This analysis aimed to identify the involvement of pathways such as: pyruvate metabolism (p = 0.0032856, −log(p) = 2.4834, Holm p = 0.30556, impact = 0.03409), glycolysis or gluconeogenesis (p = 0.0041979, −log(p) = 2.377, Holm p = 0.3862, impact = 0.03155), fatty acid biosynthesis (p = 0.01884, −log(p) = 1.7249, Holm p = 1.0, impact = 0.01123), sesquiterpenoid and triterpenoid biosynthesis (p = 0.0435, −log(p) = 1.3615, Holm p = 1.0, impact = 0.0), phenylalanine metabolism (p = 0.047375, −log(p) = 1.3244, Holm p = 1.0, impact = 0.0), cutin, suberin and wax biosynthesis (p = 0.070352, −log(p) = 1.1527, Holm p = 1.0, impact = 0.0), biosynthesis of unsaturated fatty acids (p = 0.085412, −log(p) = 1.0685, Holm p = 1.0, impact = 0.0), fatty acid elongation (p = 0.089145, −log(p) = 1.0499, Holm p = 1.0, impact = 0.0), glycosylphosphatidylinositol (GPI)-anchor biosynthesis (p = 0.10762, −log(p) = 0.96811, Holm p = 1.0, impact = 0.0), fatty acid degradation (p = 0.14009, −log(p) = 0.8536, Holm p = 1.0, impact = 0.0).

3.5.2 Biochemical alteration of the peel, pulp, and seed in Hass avocado. Fig. 10A and B show the metabolic pathways constructed from the KEGG (blue), HMDB (purple), Lipid Maps (orange), and MetaCyc (brown) databases, representing the metabolites in these colors and the different enzymes involved in these processes in red. The biochemical pathways associated with the various metabolites present in the biosynthesis process of these compounds are represented in green. In Fig. 10A, a lower density of connections and a limited number of activated pathways are observed through the expression of response metabolites in the peel following endosulfan exposure, highlighting the activation of pathways such as: phospholipid pathway, toluene degradation, lipid metabolism, monoterpenoid biosynthesis, fatty acid biosynthesis, sphingolipid pathway, sesquiterpenoid and triterpenoid biosynthesis. Therefore, biologically, the activation of these biochemical pathways suggests an initial response to oxidative stress caused by endosulfan, where chemical species are generated from lipid metabolism. On the other hand, in Fig. 10B, the participation of biochemical pathways such as lipid metabolism, toluene degradation, sphingolipid pathway, phospholipid pathway, lipid biosynthesis, fatty acid biosynthesis, sesquiterpenoid and triterpenoid biosynthesis, and the Krebs cycle (TCA cycle) is observed.
image file: d5fb00163c-f10.tif
Fig. 10 (A) Biochemical pathways identified in the xenovolatilomic profile for Hass avocado peel during an 8 day exposure period. (B) Biochemical pathways identified in the xenovolatilomic profile for Hass avocado peel during a 20 day exposure period.

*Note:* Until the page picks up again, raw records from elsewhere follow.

Notation "'let*' x := e 'in' k" := (wbind e (λ x, k))
  (at level 10, x pattern, e at level 100, k at level 200).

Section list.
Context `{TinyXml} {St : Type}.
(** [getValues] on one name: the value, when there is one. *)
Variable getValue1 : string → St → walk (option string * St).

Definition getNumberofInstances (name : string) (st : St) : walk (Z * St) :=
  let n := str_take (MAX_PARAMETER_LENGTH - 1) name in
  match find_sub INSTANCE_NUMBER_INDICATOR n with
  | None => Done (0, st)
  | Some O => Crash
  | Some (S _) =>
      if (String.length n <? 5)%nat then Crash
      else
        match entries_param name with
        | None => Crash
        | Some p =>
            let* r := getValue1 p st in
            let '(ov, st') := r in
            Done (match ov with Some v => int32 (strtol v).1 | None => 0 end, st')
        end
  end.

(** ** The cursor *)

(** A node, its following siblings, and its ancestors with theirs. *)
Definition cursor : Type := XMLNode * list XMLNode * list (XMLNode * list XMLNode).

Definition FirstChild (c : cursor) : option cursor :=
  let '(n, sibs, anc) := c in
  match children n with [] => None | k :: ks => Some (k, ks, (n, sibs) :: anc) end.

Definition NextSibling (c : cursor) : option cursor :=
  let '(n, sibs, anc) := c in match sibs with [] => None | s :: ss => Some (s, ss, anc) end.

Definition ParentOf (c : cursor) : option cursor :=
  let '(n, sibs, anc) := c in match anc with [] => None | (p, ps) :: anc' => Some (p, ps, anc') end.

Definition node (c : cursor) : XMLNode := c.1.1.

(** [Goto actual Object node]: down the first elements to an object. *)
Fixpoint goto_object (fuel : nat) (oc : option cursor) : walk (option cursor) :=
  match fuel with
  | O => OutOfFuel
  | S fuel' =>
      match oc with
      | None => Done None
      | Some c =>
          if negb (is_element (node c)) then goto_object fuel' (NextSibling c)
          else if streq (Value (node c)) "object" then Done (Some c)
          else goto_object fuel' (FirstChild c)
      end
  end.

Definition start_cursor (fuel : nat) (parent : cursor) : walk (option cursor) :=
  if is_element (node parent) then Done (Some parent) else goto_object fuel (FirstChild parent).

(** ** The list being built *)
Record out := mkOut { names : list (string * string); currentParam : string; handler : St }.

Definition set_current (o : out) (s : string) : out := mkOut (names o) s (handler o).

(** The parameters of an object, from the first on. *)
Fixpoint add_params (l : list XMLNode) (o : out) : walk out :=
  match l with
  | [] => Done o
  | p :: l' =>
      if (length (names o) <? MAX_NUM_PARAMETERS)%nat && negb (is_empty (currentParam o)) then
        if negb (is_element p) then Crash
        else
          let* a := of_option (first_attribute p) in
          let* syntax := of_option (head (children p)) in
          let* type := of_option (head (children syntax)) in
          let entry := (str_take (MAX_PARAMETER_LENGTH - 1) (currentParam o +:+ a),
                        str_take (MAX_DATATYPE_LENGTH - 1) (Value type)) in
          add_params l' (mkOut (names o ++ [entry]) (currentParam o) (handler o))
      else add_params l' o
  end.

(** [maxEntries] of an object that can have several instances. *)
Definition multi_instance (n : XMLNode) : bool :=
  match Attribute n "maxEntries" with
  | None => false
  | Some m => streq m "unbounded" || (1 <? (strtol m).1)
  end.

(** strcpy_s into a buffer of MAX_PARAMETER_LENGTH bytes. *)
Definition copy_param (s : string) : string :=
  if (String.length s <? MAX_PARAMETER_LENGTH)%nat then s else EmptyString.

(** [strcpy(currentParam + len, INSTANCE_NUMBER_INDICATOR)], where [len] was
    the length but four before the recursive call. *)
Definition restore_indicator (len : nat) (s : string) : string :=
  if (String.length s <? len)%nat then s else str_take len s +:+ INSTANCE_NUMBER_INDICATOR.

(** The loop over the instances of an object, from the [i]-th on, around the
    recursive call. *)
Fixpoint instances (call : string → cursor → out → walk (option cursor * out)) (k : nat) (i : Z)
    (c sChild : option cursor) (o : out) : walk (option cursor * out) :=
  match k with
  | O => Done (sChild, o)
  | S k' =>
      let* c' := of_option c in
      let* p := of_option (ParentOf c') in
      let* a := of_option (first_attribute (node p)) in
      if (String.length (currentParam o) <? 4)%nat then Crash
      else
        let len := (String.length (currentParam o) - 4)%nat in
        let* r := call (copy_param a) c' (set_current o (replaceWithInstanceNumber (currentParam o) i)) in
        let '(s, o2) := r in
        instances call k' (i + 1) c s (set_current o2 (restore_indicator len (currentParam o2)))
  end.

(** getList, the loop and the recursion on instances; [rec] is whether this
    is an inner call, [zero] the object found to have no instances. *)
Fixpoint getList_loop (fuel : nat) (rec : bool) (paramName zero : string) (oc : option cursor)
    (o : out) : walk (option cursor * out) :=
  match fuel with
  | O => OutOfFuel
  | S fuel' =>
      match oc with
      | None => Done (None, o)
      | Some c =>
          if negb (is_element (node c)) then Crash
          else if streq (Value (node c)) "object" then
            let* attr := of_option (first_attribute (node c)) in
            let* m := (if contains paramName attr then Done (true, (false, 0))
                       else let* r := of_option (checkMatchingParameter attr paramName) in
                            Done (r.1, r)) in
            let '(matched, (status, inst)) := m in
            if (matched : bool) then
              if negb (is_empty zero) && contains zero attr
              then getList_loop fuel' rec paramName zero (NextSibling c) o
              else
                let cur0 := if status && negb rec then paramName else currentParam o in
                let* cur := of_option (appendNextObject cur0 attr) in
                let o1 := set_current o cur in
                let c1 := match FirstChild c with Some k => Some k | None => NextSibling c end in
                let* multi := (if multi_instance (node c) then of_option (isParamEndsWithInstance attr)
                               else Done false) in
                if (multi : bool) then
                  let* r := getNumberofInstances attr (handler o1) in
                  let '(actual, h) := r in
                  let o2 := mkOut (names o1) (currentParam o1) h in
                  let instanceNumber := if inst =? 0 then actual
                                        else if inst <=? actual then inst else 0 in
                  let* r := (if inst =? 0
                             then instances
                                    (λ tparaName c o,
                                       let* oc := start_cursor fuel' c in
                                       getList_loop fuel' (negb (is_empty (currentParam o))) tparaName
                                                    EmptyString oc o)
                                    (Z.to_nat instanceNumber) 1 c1 c1 o2
                             else Done (c1, o2)) in
                  let '(c2, o3) := r in
                  if instanceNumber =? 0 then
                    let* c3 := of_option c2 in
                    getList_loop fuel' rec paramName (copy_param attr) (ParentOf c3) o3
                  else getList_loop fuel' rec paramName EmptyString c2 o3
                else getList_loop fuel' rec paramName EmptyString c1 o1
            else if rec then Done (Some c, o)
            else getList_loop fuel' rec paramName zero (NextSibling c) o
          else if streq (Value (node c)) "parameter" then
            let* o1 := add_params (node c :: c.1.2) o in
            let* p := of_option (ParentOf c) in
            getList_loop fuel' rec paramName zero (NextSibling p) o1
          else getList_loop fuel' rec paramName zero oc o
      end
  end.

Definition getList (fuel : nat) (doc : XMLNode) (paramName : string) (o : out)
  : walk (option cursor * out) :=
  let* c := start_cursor fuel (doc, [], []) in
  getList_loop fuel (negb (is_empty (currentParam o))) paramName EmptyString c o.

(** The names and types of a partial path; [dbhandle] NULL is [None]. *)
Definition getChildParamNamesFromDataModel (fuel : nat) (dbhandle : option XMLNode)
    (paramName : string) (st : St) : walk (DB_STATUS * list (string * string) * St) :=
  let parameterName := str_take (MAX_PARAMETER_LENGTH - 1) paramName in
  match dbhandle with
  | None => Done (DB_FAILURE, [], st)
  | Some doc =>
      let* wild := of_option (isWildCardParam parameterName) in
      if (wild : bool) then
        let* r := getList fuel doc parameterName (mkOut [] EmptyString st) in
        let '(_, o) := r in
        Done (match names o with [] => DB_ERR_INVALID_PARAMETER | _ => DB_SUCCESS end,
              names o, handler o)
      else Done (DB_ERR_WILDCARD_NOT_SUPPORTED, [], st)
  end.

This indicates the activation of lipid oxidation pathways, leading to the production of oxylipins,44 and other lipid peroxidation products as oxidative damage progresses under endosulfan exposure. As the exposure time increases, metabolic dysregulation intensifies, resulting in the biosynthesis and accumulation of specific potential toxicity biomarkers. In this study, five volatile compounds were identified as key biomarkers: (E)-2-octenal (V93), oct-3-en-2-one (V86), decanal (V129), nonanal (V102), and hexanal (V29). These VOCs are directly associated with unsaturated fatty acid degradation and lipid peroxidation, processes exacerbated by the inhibition of detoxification enzymes affected by endosulfan, making them reliable indicators of xenobiotic-induced oxidative stress in Hass avocado.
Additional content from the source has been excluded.